● **WHAT THE TASK REQUIRES**
All lines holding the word "exists" should be located in the records and copied.

● **Stored data**
Segment Open

Lemma lcp_diff k key : length k = length key -> (lcp k key < length k)%nat ->
  exists b, k !! lcp k key = Some b /\ key !! lcp k key = Some (negb b).
Proof.
  revert key. induction k as [|x k IH]; intros [|y key] Hl Hlt; cbn in *; try lia.
  destruct (Bool.eqb x y) eqn:Exy.
  - destruct (IH key) as (b & ? & ?); [lia..|]. by exists b.
  - exists x. split; [done|]. by destruct x, y.
Qed.

Lemma lcp_firstn k key c : (c <= lcp k key)%nat -> (c <= length k)%nat -> firstn c k = firstn c key.
Proof.
  intros H Hc. apply lcp_prefix in H; [|done]. destruct H as [z ->].
  rewrite take_app_le, firstn_firstn, Nat.min_id by (rewrite length_take; lia). done.
Qed.

Lemma lcp_le k key : (lcp k key <= length k)%nat.
Proof. revert key. induction k as [|x k IH]; intros [|y key]; cbn; try lia. destruct (Bool.eqb x y); [|lia]. specialize (IH key). lia. Qed.

Lemma wf_node2 q a k c pe b t o : length k = n -> (c <= n)%nat -> q `prefix_of` firstn c k ->
  wf (firstn c k ++ [b]) t -> wf (firstn c k ++ [negb b]) o -> (pe = None -> t <> E /\ o <> E) ->
  wf q (node2 a k c pe b t o).
Proof. intros. unfold node2. destruct b; cbn in *; split_and!; try done; intros Hp; split; by apply H4. Qed.

Lemma tget_node2 a k c pe b t o x : length k = n -> (c <= n)%nat ->
  wf (firstn c k ++ [b]) t -> wf (firstn c k ++ [negb b]) o ->
  tget (node2 a k c pe b t o) x = if decide (x = firstn c k) then pe
    else match tget t x with Some p => Some p | None => tget o x end.
Proof.
  intros Hk Hc Ht Ho.
  assert (forall bb tt, wf (firstn c k ++ [bb]) tt -> ~ (firstn c k ++ [bb] `prefix_of` x) -> tget tt x = None) as Hn
    by (intros; by eapply tget_none).
  unfold node2. case_decide as D; [destruct b; cbn; by rewrite decide_True by done|].
  destruct (decide (firstn c k ++ [b] `prefix_of` x)) as [P1|P1].
  { rewrite (Hn (negb b) o Ho) by (intros P2; apply prefix_snoc in P1 as [_ P1], P2 as [_ P2];
      rewrite P1 in P2; by destruct b).
    destruct b; rewrite (tget_child _ _ _ _ _ _ _ _ Hk Hc P1); by destruct (tget t x). }
  rewrite (Hn b t Ht P1). destruct (decide (firstn c k ++ [negb b] `prefix_of` x)) as [P2|P2].
  { destruct b; by rewrite (tget_child _ _ _ _ _ _ _ _ Hk Hc P2). }
  rewrite (Hn (negb b) o Ho P2).
  destruct b; cbn [tget]; rewrite decide_False by done; (case_decide as D2; [|done]);
    destruct (x !! c) as [[]|] eqn:Eb; try done;
    (destruct P1 + destruct P2); apply prefix_snoc; by rewrite firstn_len.
Qed.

Segment Closed

● **RESPONSE**
  exists b, k !! lcp k key = Some b /\ key !! lcp k key = Some (negb b).
  - destruct (IH key) as (b & ? & ?); [lia..|]. by exists b.
  - exists x. split; [done|]. by destruct x, y.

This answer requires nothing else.